The answer must be every line below that holds the word "Htotal".

--- Data in this exercise Enclosed Below ---

Lemma calc_total_infected_bounds_witness :
  (exists frame total,
     Chap12.run_simulation (Chap12.make_system (1 / 3) (1 / 4))
       Chap12.update_func = Some frame /\
     Chap12.calc_total_infected frame (Chap12.make_system (1 / 3) (1 / 4)) =
       Some total /\
     0 <= total <= 89 / 90) /\
  (exists frame total,
     Chap14.run_simulation (Chap14.make_system (1 / 3) (1 / 4))
       Chap14.update_func = Some frame /\
     Chap14.calc_total_infected frame (Chap14.make_system (1 / 3) (1 / 4)) =
       Some total /\
     0 <= total <= 89 / 90).
Proof.
  destruct (calc_total_infected_bounds (Chap12.make_system (1 / 3) (1 / 4)))
    as [(frame & total & H12 & Htotal & Hbounds)
        (frame' & total' & H14 & Htotal' & Hbounds')].
  - simpl. lra.
  - simpl. lra.
  - rewrite make_system_12. unfold valid_state, State_sum. simpl. lra.
  - simpl. lia.
  - rewrite make_system_12 in Hbounds, Hbounds'.
    split; [exists frame, total|exists frame', total'];
      repeat split; try assumption; apply Hbounds || apply Hbounds'.
Defined.

Lemma keeps_R_step (sys : System.t) :
  System.gamma sys = 0 ->
  forall st t,
    State.R st = State.R (System.init sys) ->
    State.R (Chap12.update_func st t sys) = State.R (System.init sys).
Proof.
  intros Hg [s i r] t. simpl. intros ->. rewrite Hg. ring.
Qed.

(** X8: without recovery ([gamma = 0]) the R component of every row of the
    run is the R component of the initial State, whatever beta and the
    initial State are.  In each of the two notebooks. *)
Theorem no_recovery_keeps_R (system : System.t) :
  System.gamma system = 0 ->
  (exists frame,
     Chap12.run_simulation system Chap12.update_func = Some frame /\
     forall t st, TimeFrame.row_get t frame = Some st ->
       State.R st = State.R (System.init system)) /\
  (exists frame,
     Chap14.run_simulation system Chap14.update_func = Some frame /\
     forall t st, TimeFrame.row_get t frame = Some st ->
       State.R st = State.R (System.init system)).
Proof.
  intros Hg. split.
  - destruct (run_simulation_trace system
                (fun st => State.R st = State.R (System.init system))
                (keeps_R_step system Hg) eq_refl)
      as (frame & Hrun & HP & _).
    exists frame. split; assumption.
  - destruct (run_simulation_trace_14 system
                (fun st => State.R st = State.R (System.init system))
                (keeps_R_step system Hg) eq_refl)
      as (frame & Hrun & HP & _).
    exists frame. split; assumption.
Qed.

Lemma no_recovery_keeps_R_witness :
  (exists frame,
     Chap12.run_simulation (Chap12.make_system (1 / 3) 0) Chap12.update_func =
       Some frame /\
     forall t st, TimeFrame.row_get t frame = Some st -> State.R st = 0) /\
  (exists frame,
     Chap14.run_simulation (Chap14.make_system (1 / 3) 0) Chap14.update_func =
       Some frame /\
     forall t st, TimeFrame.row_get t frame = Some st -> State.R st = 0).
Proof.
  destruct (no_recovery_keeps_R (Chap12.make_system (1 / 3) 0))
    as [(frame & H12 & HR) (frame' & H14 & HR')].
  - reflexivity.
  - split; [exists frame|exists frame']; (split; [assumption|]);
      intros t st Hst.
    + rewrite (HR t st Hst), make_system_12. reflexivity.
    + rewrite (HR' t st Hst), make_system_12. reflexivity.
Defined.

Lemma keeps_S_step (sys : System.t) :
  System.beta sys = 0 ->
  forall st t,
    State.S st = State.S (System.init sys) ->
    State.S (Chap12.update_func st t sys) = State.S (System.init sys).
Proof.
  intros Hb [s i r] t. simpl. intros ->. rewrite Hb. ring.
Qed.

(** X9: without contact ([beta = 0]) the S component of every row of the
    run is the S component of the initial State, and for [t0 <= t_end]
    [calc_total_infected] returns 0.  In each of the two notebooks. *)
Theorem no_contact_keeps_S (system : System.t) :
  System.beta system = 0 ->
  (exists frame,
     Chap12.run_simulation system Chap12.update_func = Some frame /\
     (forall t st, TimeFrame.row_get t frame = Some st ->
        State.S st = State.S (System.init system)) /\
     ((System.t0 system <= System.t_end system)%Z ->
      Chap12.calc_total_infected frame system = Some 0)) /\
  (exists frame,
     Chap14.run_simulation system Chap14.update_func = Some frame /\
     (forall t st, TimeFrame.row_get t frame = Some st ->
        State.S st = State.S (System.init system)) /\
     ((System.t0 system <= System.t_end system)%Z ->
      Chap14.calc_total_infected frame system = Some 0)).
Proof.
  intros Hb. split.
  - destruct (run_simulation_trace system
                (fun st => State.S st = State.S (System.init system))
                (keeps_S_step system Hb) eq_refl)
      as (frame & Hrun & HP & H0 & _ & _ & Hend).
    exists frame. split; [exact Hrun|]. split; [exact HP|].
    intros Hle. destruct (Hend Hle) as (st_end & Hst_end).
    rewrite (calc_total_infected_rows frame system _ _ H0 Hst_end).
    rewrite (HP _ _ Hst_end). f_equal. ring.
  - destruct (run_simulation_trace_14 system
                (fun st => State.S st = State.S (System.init system))
                (keeps_S_step system Hb) eq_refl)
      as (frame & Hrun & HP & H0 & _ & _ & Hend).
    exists frame. split; [exact Hrun|]. split; [exact HP|].
    intros Hle. destruct (Hend Hle) as (st_end & Hst_end).
    rewrite (calc_total_infected_rows_14 frame system _ _ H0 Hst_end).
    rewrite (HP _ _ Hst_end). f_equal. ring.
Qed.

Lemma no_contact_keeps_S_witness :
  (exists frame,
     Chap12.run_simulation (Chap12.make_system 0 (1 / 4)) Chap12.update_func =
       Some frame /\
     Chap12.calc_total_infected frame (Chap12.make_system 0 (1 / 4)) =
       Some 0) /\
  (exists frame,
     Chap14.run_simulation (Chap14.make_system 0 (1 / 4)) Chap14.update_func =
       Some frame /\
     Chap14.calc_total_infected frame (Chap14.make_system 0 (1 / 4)) =
       Some 0).
Proof.
  destruct (no_contact_keeps_S (Chap12.make_system 0 (1 / 4)))
    as [(frame & H12 & _ & Htotal) (frame' & H14 & _ & Htotal')].
  - reflexivity.
  - split; [exists frame|exists frame']; (split; [assumption|]).
    + apply Htotal. simpl. lia.
    + apply Htotal'. simpl. lia.
Defined.

Lemma below_threshold_step (sys : System.t) (st : State.t) (t : Z) :
  0 <= System.beta sys ->
  System.beta sys * State.S (System.init sys) <= System.gamma sys ->
  valid_state st ->
  State.S st <= State.S (System.init sys) ->
  State.I (Chap12.update_func st t sys) <= State.I st.
Proof.
  intros Hb Hthreshold (HS0 & HI0 & _) HS.
  destruct st as [s i r]. simpl in *.
  assert (System.beta sys * s <= System.gamma sys) by nra.
  nra.
Qed.

(** X10: below the epidemic threshold, that is with
    [beta * S(t0) <= gamma], rates between 0 and 1 and an initial State of
    non-negative fractions summing to 1, the infected fraction never grows
    from a row of the frame to the row of the next day.  In each of the two
    notebooks. *)
Theorem below_threshold_no_outbreak (system : System.t) :
  0 <= System.beta system <= 1 ->
  0 <= System.gamma system <= 1 ->
  valid_state (System.init system) ->
  System.beta system * State.S (System.init system) <= System.gamma system ->
  (exists frame,
     Chap12.run_simulation system Chap12.update_func = Some frame /\
     forall t st st',
       TimeFrame.row_get t frame = Some st ->
       TimeFrame.row_get (t + 1) frame = Some st' ->
       State.I st' <= State.I st) /\
  (exists frame,
     Chap14.run_simulation system Chap14.update_func = Some frame /\
     forall t st st',
       TimeFrame.row_get t frame = Some st ->
       TimeFrame.row_get (t + 1) frame = Some st' ->
       State.I st' <= State.I st).
Proof.
  intros Hb Hg Hv Hthreshold.
  assert (Hinit : valid_state (System.init system) /\
                  State.S (System.init system) <=
                  State.S (System.init system))
    by (split; [exact Hv|lra]).
  split.
  - destruct (run_simulation_trace system _ (below_init_step system Hb Hg)
                Hinit)
      as (frame & Hrun & HP & _ & _ & Hnext & _).
    exists frame. split; [exact Hrun|].
    intros t st st' Hst Hst'. rewrite (Hnext t st st' Hst Hst').
    destruct (HP _ _ Hst) as [Hvalid HS].
    apply below_threshold_step; auto. lra.
  - destruct (run_simulation_trace_14 system _ (below_init_step system Hb Hg)
                Hinit)
      as (frame & Hrun & HP & _ & _ & Hnext & _).
    exists frame. split; [exact Hrun|].
    intros t st st' Hst Hst'. rewrite (Hnext t st st' Hst Hst').
    destruct (HP _ _ Hst) as [Hvalid HS].
    apply (below_threshold_step system st 0%Z); auto. lra.
Qed.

--- End of Enclosed Data in this exercise ---

> **Exercise response**
    as [(frame & total & H12 & Htotal & Hbounds)
        (frame' & total' & H14 & Htotal' & Hbounds')].
    as [(frame & H12 & _ & Htotal) (frame' & H14 & _ & Htotal')].
    + apply Htotal. simpl. lia.
    + apply Htotal'. simpl. lia.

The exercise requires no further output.